Adding Changesets to Your GitHub Repository
If you’re a maintainer of open source libraries, using changesets is a great way to lower the friction of publishing updates e.g. to npm. This article shows every step required to set it up as a GitHub Workflow on a repository containing a single library published to npm. (Other repo configurations should be easy, but I haven’t tested them.)
Table of Contents #
1. Problem and proposed solution #
If you’re already convinced, skip to the instructions.
1.1 The problem as I see it #
As a maintainer of several open source libraries, here are some PRs that would be nice to merge:
- Some misspellings or small errors in the docs.
- Adding some tests but not changing code.
- Adding a missing property to the
package.json
file. - Small changes to code that are really easy to review.
However, as a very busy person, one thing that has been a source of tension is when someone opens up a small-but-important pull request to a library I maintain:
- On the one hand I want to respond in a timely manner
- On the other hand to publish the change I had to go to my terminal, git clone, npm install, run tests, blah blah blah…
It’s small stuff, but when I’m busy the mental overhead is just big enough that the PR often stays unmerged. Sometimes for a really long time…
1.2 The ideal world #
What I want is a world where I have the option to simply click a button and have these things happen:
- The patched code gets merged
- The semver version gets appropriately bumped
- The changelog file gets updated
- The change gets published to npm
Of course, I want to be able to side-step that magical action where needed.

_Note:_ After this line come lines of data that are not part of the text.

(** ** One plan for both modes *)

Lemma seqZ_blocks {A} (g : Z -> A) (F : Z -> Z -> A) (blocks : nat) per : 0 <= per ->
  (forall b i, 1 <= b <= Z.of_nat blocks -> 1 <= i <= per -> F b i = g ((b - 1) * per + i)) ->
  concat (map (fun b => map (F b) (seqZ 1 per)) (seqZ 1 (Z.of_nat blocks))) = map g (seqZ 1 (Z.of_nat blocks * per)).
Proof.
  intros Hper. induction blocks as [|blocks IH]; intros HF; [done|].
  replace (Z.of_nat (S blocks)) with (Z.of_nat blocks + 1) at 1 by lia. rewrite seqZ_app, map_app, concat_app by lia.
  rewrite IH by (intros b i Hb Hi; apply HF; lia).
  replace (Z.of_nat (S blocks) * per) with (Z.of_nat blocks * per + per) by lia. rewrite (seqZ_app 1 (Z.of_nat blocks * per) per) by lia.
  rewrite map_app. f_equal.
  rewrite (seqZ_cons _ 1) by lia. rewrite (seqZ_nil _ (Z.pred 1)) by lia. cbn [map concat]. rewrite app_nil_r.
  replace (1 + Z.of_nat blocks * per) with (Z.of_nat blocks * per + 1) by lia. rewrite <- (fmap_add_seqZ (Z.of_nat blocks * per) 1 per). change (fmap (M := list) ?h) with (map h). rewrite map_map.
  apply map_ext_in. intros i Hi. rewrite <- list_elem_of_In in Hi. apply elem_of_seqZ in Hi.
  rewrite HF by lia. f_equal. lia.
Qed.

(** The rounds of isolated runs are those of the persistent clusters. *)
Lemma isolatedRounds_specRounds o : 0 < RepetitionBlocks o -> 0 <= Repetitions o ->
  Z.rem (Repetitions o) (RepetitionBlocks o) = 0 -> isolatedRounds o = specRounds o.
Proof.
  intros Hb Hr Hrem. unfold isolatedRounds, specRounds. f_equal.
  pose proof (Z.quot_pos (Repetitions o) (RepetitionBlocks o) ltac:(lia) ltac:(lia)) as Hq. fold (perBlock o) in Hq.
  pose proof (Z.quot_rem' (Repetitions o) (RepetitionBlocks o)) as Hdiv. fold (perBlock o) in Hdiv.
  replace (Repetitions o) with (Z.of_nat (Z.to_nat (RepetitionBlocks o)) * perBlock o) by lia.
  symmetry. replace (RepetitionBlocks o) with (Z.of_nat (Z.to_nat (RepetitionBlocks o))) at 1 by lia.
  apply seqZ_blocks; [done|]. intros b i Hbb Hi.
  replace ((b - 1) * perBlock o + i - 1) with ((i - 1) + (b - 1) * perBlock o) by lia.
  assert (0 <= (b - 1) * perBlock o) by (apply Z.mul_nonneg_nonneg; lia).
  rewrite Z.quot_add, Z.rem_add by first [lia|apply Z.mul_nonneg_nonneg; lia]. rewrite Z.quot_small, Z.rem_small by lia. f_equal; [f_equal; lia|lia].
Qed.

(** ** Every scenario in every round *)

Definition everyScenario (rounds : list (bytes * Z * Z * Z)) (scenarios : list evalScenario)
  : list (bytes * Z * bytes * Z * Z) :=
  concat (map (fun '(phase, iteration, block, blockIteration) =>
    map (fun s => (phase, iteration, sc_ID s, block, blockIteration)) scenarios) rounds).

Lemma everyScenario_app rounds l l' : everyScenario rounds (l ++ l') ≡ₚ everyScenario rounds l ++ everyScenario rounds l'.
Proof.
  unfold everyScenario. induction rounds as [|[[[phase iteration] block] bi] rounds IH]; cbn [map concat]; [done|].
  rewrite map_app, IH. solve_Permutation.
Qed.

Lemma everyScenario_perm rounds l l' : l ≡ₚ l' -> everyScenario rounds l ≡ₚ everyScenario rounds l'.
Proof.
  intros Hl. unfold everyScenario. induction rounds as [|[[[phase iteration] block] bi] rounds IH]; cbn [map concat]; [done|].
  apply Permutation_app; [by apply Permutation_map|exact IH].
Qed.

Lemma everyScenario_nil rounds : everyScenario rounds [] = [].
Proof. unfold everyScenario. by induction rounds as [|[[[phase iteration] block] bi] rounds IH]. Qed.

Section Shuffled.
Context {Rng : Type} (NewSource : Z -> Rng) (Shuffle : Rng -> list evalScenario -> list evalScenario * Rng).
Context (Hsh : shuffles Shuffle).

Lemma shuffleRounds_every group rounds rng :
  map planned (shuffleRounds Shuffle group rounds rng) ≡ₚ everyScenario rounds group.
Proof.
  revert rng. induction rounds as [|[[[phase iteration] block] bi] rounds IH]; intros rng; cbn [shuffleRounds]; [done|].
  pose proof (Hsh rng group) as Hp. destruct (Shuffle rng group) as [order rng']. cbn [fst] in Hp.
  rewrite map_app, IH, map_map. unfold everyScenario. cbn [map concat]. apply Permutation_app_tail.
  rewrite Hp. done.
Qed.

Lemma schedule_every o groups counts scenarios : grouped groups counts scenarios ->
  map planned (schedule o NewSource Shuffle groups counts) ≡ₚ everyScenario (specRounds o) scenarios.
Proof.
  intros (_ & _ & Hp). rewrite <- (everyScenario_perm _ _ _ Hp). clear Hp. unfold schedule.
  induction counts as [|n counts IH]; cbn [map concat]; [by rewrite everyScenario_nil|].
  rewrite map_app, IH, everyScenario_app. apply Permutation_app_tail, shuffleRounds_every.
Qed.
End Shuffled.

(** ** Isolated runs *)

Section Isolated.
Context (below : bytes -> bytes -> bytes) (uni : bytes -> bytes).
Context (json_failure : bytes -> out slotFailureResponse) (json_result : bytes -> out evalResult).
Context (generate : Z -> Z -> Z -> bytes -> Z -> Z -> go (out (bytes * Summary))).

(** The fields that are the same in every isolated run. *)
Definition isolated (o : suiteOptions) (run : EvalRun) : Prop :=
  run_StreamMode run = so_StreamMode o /\ run_TxSource run = [] /\ run_Corpus run = None.

Lemma runLocalExperiment_fields env runDir runID o run err :
  runLocalExperiment below json_failure json_result generate env runDir runID o = Ret (run, err) ->
  run_StreamMode run = lo_StreamMode o /\ run_TxSource run = [] /\ run_Corpus run = None.
Proof.
  unfold runLocalExperiment. cbv zeta. destruct (prepareLocal _ _ _ _ _) as [[u|e|]| |]; cbn [go_bind]; [|by intros [= <- _]|done..].
  destruct (startNodes _ _); [by intros [= <- _]|]. destruct (pollResults _ _ _ _ _); by intros [= <- _].
Qed.

Lemma finishRun_isolated o block bi seed plan deadline run err : isolated o run ->
  isolated o (finishRun uni block bi seed plan deadline run err).
Proof.
  intros Hi. unfold finishRun, classifyRunOutcome. cbv zeta. destruct err; destruct (run_Success _ && run_Consistent _); exact Hi.
Qed.

Lemma isolatedRuns_spec env o runsDir specs order runs runs' :
  isolatedRuns below uni json_failure json_result generate env o runsDir specs order runs = Ret (Ok runs') ->
  exists new, runs' = runs ++ new /\ map planOf new = map planned specs /\ Forall (isolated o) new.
Proof.
  revert order runs. induction specs as [|spec specs IH]; intros order runs; cbn [isolatedRuns].
  { intros [= <-]. exists []. by rewrite app_nil_r. }
  destruct (runLocalExperiment _ _ _ _ _ _ _ _) as [[run err]| |] eqn:E; cbn [go_bind]; [|discriminate..]. cbv zeta.
  apply runLocalExperiment_fields in E.
  set (kept := finishRun _ _ _ _ _ _ _ _). destruct (ce_record _ kept); [discriminate|].
  intros (new & -> & Hp & HF)%IH. exists (kept :: new). rewrite <- app_assoc. split; [done|]. split.
  - cbn [map]. rewrite Hp. f_equal. unfold planOf, planned.
    destruct (finishRun_fields uni (spec_block spec) (spec_blockIteration spec) (Seed o) (Repetitions o) (Deadline o)
      (withIdentity (sc_ID (spec_scenario spec)) (spec_phase spec) (spec_iteration spec) (order + 1) run) err)
      as (Hid & Hb & Hbi & _). fold kept in Hid, Hb, Hbi. rewrite Hb, Hbi. unfold identityOf in Hid. by injection Hid as _ -> -> -> _ _ _ _.
  - constructor; [|exact HF]. apply finishRun_isolated. exact E.
Qed.
End Isolated.

(** ** Valid suites *)

Lemma try_ok {A B} {m : go (out A)} {k : A -> go (out B)} {b} : try_bind m k = Ret (Ok b) -> exists a, m = Ret (Ok a) /\ k a = Ret (Ok b).
Proof. unfold try_bind. destruct m as [[a|e|]| |]; cbn [go_bind]; try discriminate. by exists a. Qed.

Lemma loaded_options readCorpus o scenarios o' : loadSuiteCorpusProvenance readCorpus o scenarios = Ok o' ->
  exists corpora, o' = set_CorpusByNodes corpora o.
Proof.
  unfold loadSuiteCorpusProvenance. destruct (blank _); [discriminate|].
  destruct (parseCorpusManifestPaths _) as [paths|e|]; cbn [out_bind]; [|discriminate..].
  destruct (loadCorpora _ _ _ _) as [corpora|e|]; cbn [out_bind]; [|discriminate..].
  destruct (each _ _); cbn [out_bind]; [|discriminate..]. intros [= <-]. by exists corpora.
Qed.

Lemma checked_options o : checkSuiteOptions o = Ok tt ->
  0 < RepetitionBlocks o /\ 0 <= Repetitions o /\ Z.rem (Repetitions o) (RepetitionBlocks o) = 0.
Proof.
  unfold checkSuiteOptions. destruct (checkParsedSuite o); cbn [out_bind]; [|discriminate..].
  destruct (Z.ltb_spec (Warmups o) 0); cbn [orb]; [discriminate|]. destruct (Z.ltb_spec (Repetitions o) 1); [discriminate|].
  destruct (Z.ltb_spec (RepetitionBlocks o) 1); cbn [orb]; [discriminate|].
  destruct (Z.eqb_spec (Z.rem (Repetitions o) (RepetitionBlocks o)) 0); cbn [negb]; [|discriminate]. lia.
Qed.

Lemma schemaForRuns_version runs schema : acsTraceSchemaForRuns runs = Ok schema ->
  schema = ""%string \/ schema = ACSTraceSchemaVersion.
Proof.
  unfold acsTraceSchemaForRuns. destruct (fold_out _ _ _) as [s|e|]; cbn [out_bind]; [|discriminate..].
  destruct (String.eqb_spec s ""); [intros [= <-]; by left|].
  destruct (String.eqb_spec s ACSTraceSchemaVersion); [intros [= <-]; by right|discriminate].
Qed.

(** The file that is read back holds the traces of the runs. *)
Definition tracesStored (readFile : bytes -> out bytes) (json_stream : bytes -> list (out acsTraceArtifactRecord))
  (runs : list EvalRun) (schema : string) (path : bytes) : Prop :=
  exists data records, readFile path = Ok data /\ json_stream data = map Ok records /\
    Forall2 (fun r w => ar_Key r = ar_Key w /\ ar_SchemaVersion r = schema /\ ar_Enabled r = true /\ sameTrace r w)
      records (writeACSTraceArtifact runs).

Lemma outputs_stored json_stream env runs schema streamMode path :
  writeSuiteOutputs json_stream env runs schema streamMode path = Ok tt -> acsTraceSchemaForRuns runs = Ok schema ->
  schema = ""%string \/ (schema = ACSTraceSchemaVersion /\ tracesStored (sv_readTrace env) json_stream runs schema path).
Proof.
  unfold writeSuiteOutputs. destruct (validateSuiteStreamMode _ _); cbn [out_bind]; [|discriminate..].
  destruct (sv_writeTables _ _); cbn [out_bind]; [|discriminate..]. destruct (String.eqb_spec schema ""); [by left|].
  destruct (sv_storeTrace _ _); cbn [out_bind]; [|discriminate..].
  intros Hv Hs. right. split; [by destruct (schemaForRuns_version _ _ Hs)|]. by apply artifact_records in Hv.
Qed.

Lemma isolated_retained runs specs : Forall (fun spec => scheduledPhase (spec_phase spec)) specs ->
  map planOf runs = map planned specs -> retained runs = runs.
Proof.
  intros HF. revert runs. induction HF as [|spec specs Hph _ IH]; intros [|run runs] Heq; cbn [map] in Heq; try discriminate; [done|].
  pose proof (f_equal (fun l => (fun p => p.1.1.1.1) <$> head l) Heq) as Hp. cbn in Hp. injection Hp as Hp.
  apply (f_equal tail) in Heq. cbn [tail] in Heq. unfold retained in *. rewrite filter_cons_True by (by rewrite Hp). f_equal. by apply IH.
Qed.

Section Suites.
Context (below : bytes -> bytes -> bytes) (crsPath : bytes -> bytes -> bytes) (uni : bytes -> bytes).
Context (json_fields : bytes -> out (list bytes)) (json_config : bytes -> out (ConfigFile * wireLimits)).
Context (json_network : bytes -> out NetworkConfig).
Context (json_failure : bytes -> out slotFailureResponse) (json_result : bytes -> out evalResult).
Context (json_stream : bytes -> list (out acsTraceArtifactRecord)).
Context (generate : Z -> Z -> Z -> bytes -> Z -> Z -> go (out (bytes * Summary))).
Context {Rng : Type} (NewSource : Z -> Rng) (Shuffle : Rng -> list evalScenario -> list evalScenario * Rng).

1.3 The solution that I think is reasonable #
If you set up changesets (an Atlassian sponsored tool but unsure of current status) you get almost all those things, and the setup and maintenance of it is pretty low-key.
The only big difference from my ideal world is that you have two buttons to click: one to merge the incoming PR, and that creates another PR (the bot does this automatically) that you have to merge to do the actual release.
In practice I think this two-step process is better, as it allows for more control e.g. stacking multiple changes into a version change.
2. Instructions #
Enough of that, here’s what you need to do to enable changeset
on your open source, single library repository.
2.1 GitHub Workflows #
You need to enable and use GitHub Workflows.
Note: Minimally you need a new Workflow for the release, but you should have a
test
flow as well, to run tests etc. on pull requests.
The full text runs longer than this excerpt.